Clocking the 55 mph Debate

From the Washington Times, June 7, 1995

From the Congressional Record, June 20,1995, pg S8649

If you want to get a debate going among legal scholars about the meaning of federalism, ask them about the Supreme Court's recent decision limiting the reach of the Constitution's interstate commerce clause. But if you want to get a debate going among ordinary people, ask them abut the 55 mph speed limit, which strikes some Americans the same way the Stamp Act struck Patrick Henry.

The 55 mph speed limit was mandated by the federal government in 1973 at the behest of President Nixon, who proposed it as a way to conserve fuel during the Arab oil embargo. States, which had always set the speed limits on their highways, suddenly found they had lost their authority. They may finally get it back, though, as a result of the GOP takeover of Congress. Republican Sen. Don Nickles of Oklahoma has introduced a bill to repeal the federal maximum. Other bills in Congress would simply deprive Washington of the money to enforce it.

The issue that arouses car buffs is speed. Prior to the federal intrusion, states set the limits anywhere from 65 mph to 80 mph--and Montana and Wyoming had no limit at all. Drivers with lots of pent-up horsepower have yearned for years to be able to open the throttle without fear of the highway patrol.

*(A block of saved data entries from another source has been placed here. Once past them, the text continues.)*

(* ===== verification/Stream.v ===== *)
(** Byte streams: the [io.Reader] and [io.Writer] the protocol code runs on.

    A reader is the bytes still to arrive and the error the connection ends
    with; [ReadFull] is [io.ReadFull], [Discard] is [io.CopyN(io.Discard, r, n)].
    A writer is the list of the byte slices handed to [Write], one per call,
    and the error it has started to fail with, if any. *)
From S2P Require Import Prelude.

Inductive ioerr : Type :=
  | EOF
  | UnexpectedEOF
  | NetErr (what : bytes).

#[export] Instance ioerr_eq_dec : EqDecision ioerr.
Proof. solve_decision. Defined.

Record stream := Stream { data : bytes; fin : ioerr }.

(** [io.ReadFull]: all [n] bytes, or [EOF] if none came, or
    [UnexpectedEOF] if the stream ended after some of them. *)
Definition ReadFull (n : nat) (r : stream) : res ioerr bytes * stream :=
  if decide (n <= length (data r))%nat
  then (Ok (take n (data r)), Stream (drop n (data r)) (fin r))
  else let e := match fin r, data r with
                | EOF, [] => EOF
                | EOF, _ => UnexpectedEOF
                | e, _ => e
                end in
       (Err e, Stream [] (fin r)).

(** [io.CopyN(io.Discard, r, n)]. *)
Definition Discard (n : nat) (r : stream) : res ioerr unit * stream :=
  if decide (n <= length (data r))%nat
  then (Ok tt, Stream (drop n (data r)) (fin r))
  else (Err (fin r), Stream [] (fin r)).

Record writer := Writer { written : list bytes; werr : option ioerr }.

Definition Write (b : bytes) (w : writer) : res ioerr unit * writer :=
  match werr w with
  | None => (Ok tt, Writer (written w ++ [b]) None)
  | Some e => (Err e, w)
  end.

(** What the peer receives: the concatenation of the successful writes. *)
Definition output (w : writer) : bytes := concat (written w).

Lemma ReadFull_app n b rest e :
  length b = n -> ReadFull n (Stream (b ++ rest) e) = (Ok b, Stream rest e).
Proof.
  intros <-. unfold ReadFull. simpl. rewrite decide_True by (rewrite length_app; lia).
  by rewrite take_app_length, drop_app_length.
Qed.

Lemma ReadFull_short n r :
  (length (data r) < n)%nat -> exists e, ReadFull n r = (Err e, Stream [] (fin r)).
Proof. intros H. unfold ReadFull. rewrite decide_False by lia. eauto. Qed.

Lemma ReadFull_ok n r b r' :
  ReadFull n r = (Ok b, r') -> data r = b ++ data r' /\ length b = n /\ fin r' = fin r.
Proof.
  unfold ReadFull. case_decide; [|done]. intros [= <- <-]. simpl.
  split; [by rewrite take_drop|]. rewrite length_take. split; [lia|done].
Qed.

Lemma ReadFull_nil_EOF n : (0 < n)%nat -> ReadFull n (Stream [] EOF) = (Err EOF, Stream [] EOF).
Proof. intros H. unfold ReadFull. rewrite decide_False by (simpl; lia). done. Qed.

Lemma Discard_app n b rest e :
  length b = n -> Discard n (Stream (b ++ rest) e) = (Ok tt, Stream rest e).
Proof.
  intros <-. unfold Discard. simpl. rewrite decide_True by (rewrite length_app; lia).
  by rewrite drop_app_length.
Qed.

(** A reader only ever consumes from the front. *)
Definition consumes (r r' : stream) : Prop :=
  exists b, data r = b ++ data r' /\ fin r' = fin r.

#[export] Instance consumes_preorder : PreOrder consumes.
Proof.
  split.
  - intros r. by exists [].
  - intros r1 r2 r3 (a & Ha & Ea) (b & Hb & Eb).
    exists (a ++ b). rewrite <- app_assoc, <- Hb. split; congruence.
Qed.

Lemma ReadFull_consumes n r : consumes r (ReadFull n r).2.
Proof.
  unfold ReadFull. case_decide; simpl.
  - exists (take n (data r)). simpl. by rewrite take_drop.
  - exists (data r). simpl. by rewrite app_nil_r.
Qed.

Lemma Discard_consumes n r : consumes r (Discard n r).2.
Proof.
  unfold Discard. case_decide; simpl.
  - exists (take n (data r)). simpl. by rewrite take_drop.
  - exists (data r). simpl. by rewrite app_nil_r.
Qed.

The passion on the other side of the issue is safety. One unforeseen result of the lower speed limit, defenders say, was a sharp decline in traffic fatalities, and one inevitable consequence of raising it will be more carnage on the roads.

The opponents of 55 are not entirely without arguments. They insist that everyone ignores it because it is ridiculously low and that higher limits would bring the law into closer conformity with the prevailing practice. Besides, they say, plenty of highways are engineered for much higher speeds than those now allowed.

The case amounts to more than just determined rationalization of dangerous behavior, but not a lot more. The defenders of 55 say that when Washington let states raise the limit to 65 on rural interstates in 1987, the death toll on those roads jumped by 20 percent.

This validates the common-sense assumption that if people drive faster, they are more likely to get killed. `It's possible to design cars and roads for high speed, but we haven't been able to design people for high speed,' says Chuck Hurley of the Insurance Institute for Highway Safety. If posted maximums rise, I somehow doubt today's speeders will start obeying the law. Higher limits may or may not mean less speeding; they will definitely mean more speed.

But to get caught up in the issue of where to set the speed limit is to miss the more important issue, which is who should set it. There are plenty of good reasons to support 55, but none to insist that it be imposed by Washington.

On this, the left and the right should have no trouble agreeing. Conservatives have always wanted to decentralize power. But last year, during the debate on the crime bill, it was liberals who opposed Congress' grandstanding federalization of crime by noting that public safety and order have always been the province of local and state governments. If you're waiting for liberals to apply that logic to the speed limit issue, though, you'd better make yourself comfortable.

In fact, there is no reason on Earth that states should not be free to decide for themselves whether the danger of more auto accidents outweighs the advantages of faster travel. In a country that has highways as congested as New Jersey's and as empty as New Mexico's, we should be able to recognize that different places and that locals are best situated to make the judgment.

Nothing about the issue warrants federal intervention. If a state ignores pollution, the state next door will suffer harm to public health; if a state slashes welfare, its neighbors may be flooded with paupers. But if Illinois chooses to let people drive 70 mph on its highways, no one in Iowa will be at risk.